Il triathlon nacque nel 1974 a San Diego quando un gruppo di amici decise di risolvere sul campo la discussione su "chi fosse l'atleta più completo", e da allora è diventato uno sport olimpico. Combinando tre discipline — nuoto, ciclismo e corsa — una dopo l'altra senza interruzione, mette alla prova non solo la resistenza fisica ma anche l'abilità di cambio attrezzatura nota come "transizione", motivo per cui è considerato una disciplina a sé piuttosto che un semplice sport.

Come vengono classificate le distanze del triathlon?
Il triathlon si suddivide in quattro categorie principali di distanza: la distanza sprint (750m nuoto, 20km bici, 5km corsa) è ideale per i principianti; la distanza olimpica (1,5km nuoto, 40km bici, 10km corsa) fa parte del programma olimpico dal 2000; il mezzo Ironman (1,9km nuoto, 90km bici, 21km corsa) offre un obiettivo serio agli atleti di livello intermedio; e l'Ironman completo (3,8km nuoto, 180km bici, 42km corsa) è la versione più impegnativa dello sport, con una durata tipica di 10-17 ore. Ogni categoria di distanza richiede un volume di allenamento e un impegno di tempo diversi.
La sfida di allenare tre discipline contemporaneamente
La sfida più grande che distingue il triathlon dagli altri sport di resistenza è la necessità di sviluppare in modo equilibrato tre diversi gruppi muscolari e sistemi energetici. Il programma settimanale di un triatleta include tipicamente 2-3 sessioni di nuoto, 2-3 di bici e 2-3 di corsa, per un impegno totale di 8-10 ore settimanali. Un tipo speciale di allenamento chiamato "brick", che abbina una sessione in bici seguita immediatamente da una corsa, è fondamentale per simulare la sensazione alle gambe nel giorno della gara: scendere dalla bici e iniziare a correre crea una pesantezza insolita alle gambe a cui bisogna abituarsi in modo specifico.
Quanto conta davvero l’attrezzatura per i principianti?
Una delle trappole più comuni per i triatleti alle prime armi è voler investire in una costosa bici da triathlon o in attrezzatura aerodinamica prima della prima gara, mentre a distanza sprint il divario di prestazione deriva soprattutto dall’allenamento, non dall’attrezzatura. Qualsiasi bici da strada, un paio di occhialini da nuoto e scarpe da corsa comode bastano per affrontare con sicurezza la prima gara.
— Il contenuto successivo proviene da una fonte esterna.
Lemma compact_ok s :
  storage_ok s -> pins s = 0 -> size s <= 2 ^ 29 ->
  exists s', mal_map_compact MASK_SHIFT raw s = Ret s' /\ storage_ok s' /\ compact_frame s s'.
Proof using Hshift.
  intros Hok Hpin Hmax. pose proof Hok as [Hl Hm Hk Hsz Hix Hh Hpn Hrs].
  unfold mal_map_compact. rewrite Hpin, Z.eqb_refl. cbn [negb].
  set (s0 := set_hint 0 MAL_VALUE_EMPTY s).
  assert (lanes_ok s0) as Hl0 by (destruct Hl; by split).
  destruct (compact_slide s0 Hl0 Hk Hsz) as (s1 & -> & Hl1 & Hsh & Hrows).
  change (size s0) with (size s) in *. change (contents s0) with (contents s) in *.
  destruct Hsh as (F1 & C1 & D1 & P1).
  destruct F1 as (Fsl & Fct & Fsz & Fcnt & Fsc & Fds & Fpn & Frs & Feh & Fhk & Fow).
  subst s0. cbn in Fsl, Fct, Fsz, Fcnt, Fsc, Fds, Fpn, Frs, Feh, Fhk, Fow, C1, D1, P1.
  assert (0 <= size s <= count s) as Hszr.
  { rewrite Hsz. split; [apply arr_len_nonneg|]. rewrite contents_live.
    apply live_from_len. apply (la_count s Hl). }
  assert (lanes_ok (set_count (size s) s1)) as Hl2.
  { apply lanes_set_count; [done|]. rewrite Fcnt. exact Hszr. }
  set (s2 := set_count (size s) s1) in *.
  assert (contents s2 = contents s) as Hcont.
  { rewrite contents_live. unfold live_from. change (rows_from s2 0 (count s2)) with
      (rows_from s1 0 (size s)). by rewrite Hrows, omap_map_Some. }
  assert (keys_ok (domain s2) (contents s2)) as Hk2.
  { rewrite Hcont. change (domain s2) with (domain s1). by rewrite D1. }
  destruct (Z.leb_spec (size s) MAL_MAP_SMALL_CAPACITY) as [Hsmall|Hbig];
    unfold MAL_MAP_SMALL_CAPACITY in *.
  - assert (forall i, 0 <= i < size s -> exists k v, row_at s2 i = Some (k, v) /\ k <> MAL_VALUE_EMPTY)
      as Hlive.
    { intros i Hi.
      assert (exists r, row_at s2 i = Some r) as [[k v] Hr].
      { assert (rows_from s1 0 (size s) !! Z.to_nat i = Some (row_at s1 i)) as Hlk.
        { rewrite rows_from_lookup by lia. done. }
        rewrite Hrows, list_lookup_fmap in Hlk.
        destruct (contents s !! Z.to_nat i) as [r|] eqn:E; [|done].
        injection Hlk as Hr. exists r. exact (eq_sym Hr). }
      exists k, v. split; [done|]. eapply row_key_ok; [exact Hk2| |exact Hr]. exact Hi. }
    destruct (compact_to_small_ok s2 (size s)) as (Hl3 & Hm3 & Hc3); try done; try lia.
    eexists. split; [done|]. rewrite Hcont in Hc3. split.
    + split; cbn -[compact_to_small]; try done.
      * rewrite Hc3. destruct Hk as [Hf Hd]. split; [|done].
        cbn. destruct (Z.eqb_spec (size s) 0) as [E|]; [|by rewrite D1].
        rewrite E in Hsz. unfold arr_len in Hsz. destruct (contents s); [done|simpl in Hsz; lia].
      * rewrite Hc3. cbn. by rewrite Fsz.
      * left. cbn. by rewrite Feh.
      * cbn. by rewrite Fpn.
    + split_and!; try done; cbn; try congruence. lia.
  - assert (payload_null (payload s1) = false) as Hp1.
    { destruct (payload_null (payload s1)) eqn:E; [|done].
      pose proof (la_payload s1 Hl1) as Hp. pose proof (la_count s1 Hl1) as Hcs.
      rewrite Fcnt in Hcs.
      destruct (payload s1); [lia|done|done]. }
    destruct (map_capacity_ok (size s) 4) as (r & Hr & Hcap); [lia|]. unfold or_abort. rewrite Hr. cbn [mbind outcome_bind].
    destruct r as [cap|]; [|lia]. cbn [mbind outcome_bind].
    assert (exists s3, (if cap <? capacity s2 then mal_map_replace_payload raw s2 (domain s2) cap else Ret s2)
              = Ret s3 /\ lanes_ok s3 /\ same_frame s2 s3 /\ domain s3 = domain s2 /\
              payload_null (payload s3) = false /\
              forall i, 0 <= i < count s2 -> row_at s3 i = row_at s2 i)
      as (s3 & -> & Hl3 & F3 & D3 & P3 & R3).
    { destruct (Z.ltb_spec cap (capacity s2)).
      - destruct (replace_payload_ok raw s2 (domain s2) cap) as (s3 & -> & ? & ? & ? & ? & ? & ?);
          try done; [change (count s2) with (size s); lia|lia| |].
        { intros k v Hin Ed. destruct Hk2 as [Hf _]. rewrite Forall_forall in Hf.
          destruct (Hf (k, v) Hin) as (Hck & _ & Hdk). apply int32_domain_key; [done|].
          rewrite Ed in Hdk. exact Hdk. }
        exists s3. by split_and!.
      - exists s2. split_and!; done || apply same_frame_refl. }
    cbn [mbind outcome_bind].
    destruct F3 as (Gsl & Gct & Gsz & Gcnt & Gsc & Gds & Gpn & Grs & Geh & Ghk & Gow).
    cbn in Gsl, Gct, Gsz, Gcnt, Gsc, Gds, Gpn, Grs, Geh, Ghk, Gow, D3.
    assert (contents s3 = contents s) as Hc3.
    { rewrite <- Hcont. by apply contents_ext. }
    destruct (map_slot_capacity_ok (size s)) as (rs & -> & Hsc). cbn [mbind outcome_bind].
    destruct rs as [sl|]; [|lia]. destruct Hsc as [Hsco Hfit]. cbn [mbind outcome_bind].
    assert (payload_null (payload s) = false) as Hp0 by congruence.
    assert (0 <= count s3) as Hc3n by (rewrite Gcnt; exact (proj1 Hszr)).
    assert (exists sl' ct', (if negb (sl =? slot_capacity s3) then mal_map_rehash MASK_SHIFT raw s3 sl
              else mal_map_fill_slots MASK_SHIFT s3 (slots s3) (controls s3) sl)
              = Ret (set_index sl' ct' sl 0 s3) /\
              index_ok sl sl' ct' (entry_of s3) (arr_len (contents s3)) 0)
      as (sl' & ct' & -> & Hnew).
    { destruct (Z.eqb_spec sl (slot_capacity s3)) as [E|]; cbn [negb].
      - apply fill_slots_ok; try done; [|by rewrite Hc3, <- Hsz].
        destruct (index_room s Hok Hp0) as [Hi _]. rewrite Gsl. cbn. rewrite Fsl. cbn.
        rewrite E, Gsc. cbn. rewrite Fsc. apply Hi.
      - apply rehash_ok; try done. by rewrite Hc3, <- Hsz. }
    eexists. split; [done|].
    assert (size s3 = size s) as Es3 by (rewrite Gsz; exact Fsz).
    split.
    + split; cbn -[arr_get].
      * destruct Hl3; by split.
      * intros Hp. cbn in Hp. congruence.
      * change (contents (set_index sl' ct' sl 0 s3)) with (contents s3). rewrite Hc3, D3.
        change (domain s2) with (domain s1). by rewrite D1.
      * change (contents (set_index sl' ct' sl 0 s3)) with (contents s3). by rewrite Hc3, Es3.
      * unfold index_part. cbn. rewrite P3, Es3. change (entry_of (set_index sl' ct' sl 0 s3)) with (entry_of s3).
        rewrite Hsz, <- Hc3. split; [done|]. rewrite Z.add_0_r, Hc3, <- Hsz. done.
      * left. cbn. by rewrite Geh.
      * rewrite Gpn. cbn. by rewrite Fpn.
      * rewrite Grs. cbn. by rewrite Frs.
    + split_and!; cbn; try done; try congruence. lia.
Qed.
End store.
La maggior parte dei triatleti esperti consiglia di investire in attrezzatura solo dopo aver completato alcune gare ed essersi davvero appassionati allo sport, un approccio che evita spese inutili e mantiene l’atleta concentrato su ciò che davvero fa progredire: l’allenamento.
Un mito comune: "Il triathlon è solo per professionisti"
La percezione diffusa secondo cui il triathlon sarebbe un ambito estenuante riservato agli atleti d'élite è uno dei più grandi miti che frenano la crescita di questo sport. In realtà, i triathlon di distanza sprint possono essere completati da quasi ogni adulto che nuota, pedala o corre regolarmente, con 12-16 settimane di preparazione. Molti club di triathlon offrono programmi "dal divano al triathlon" pensati per i principianti, la maggior parte dei quali rivolti a partecipanti senza alcuna esperienza pregressa in nessuna delle tre discipline.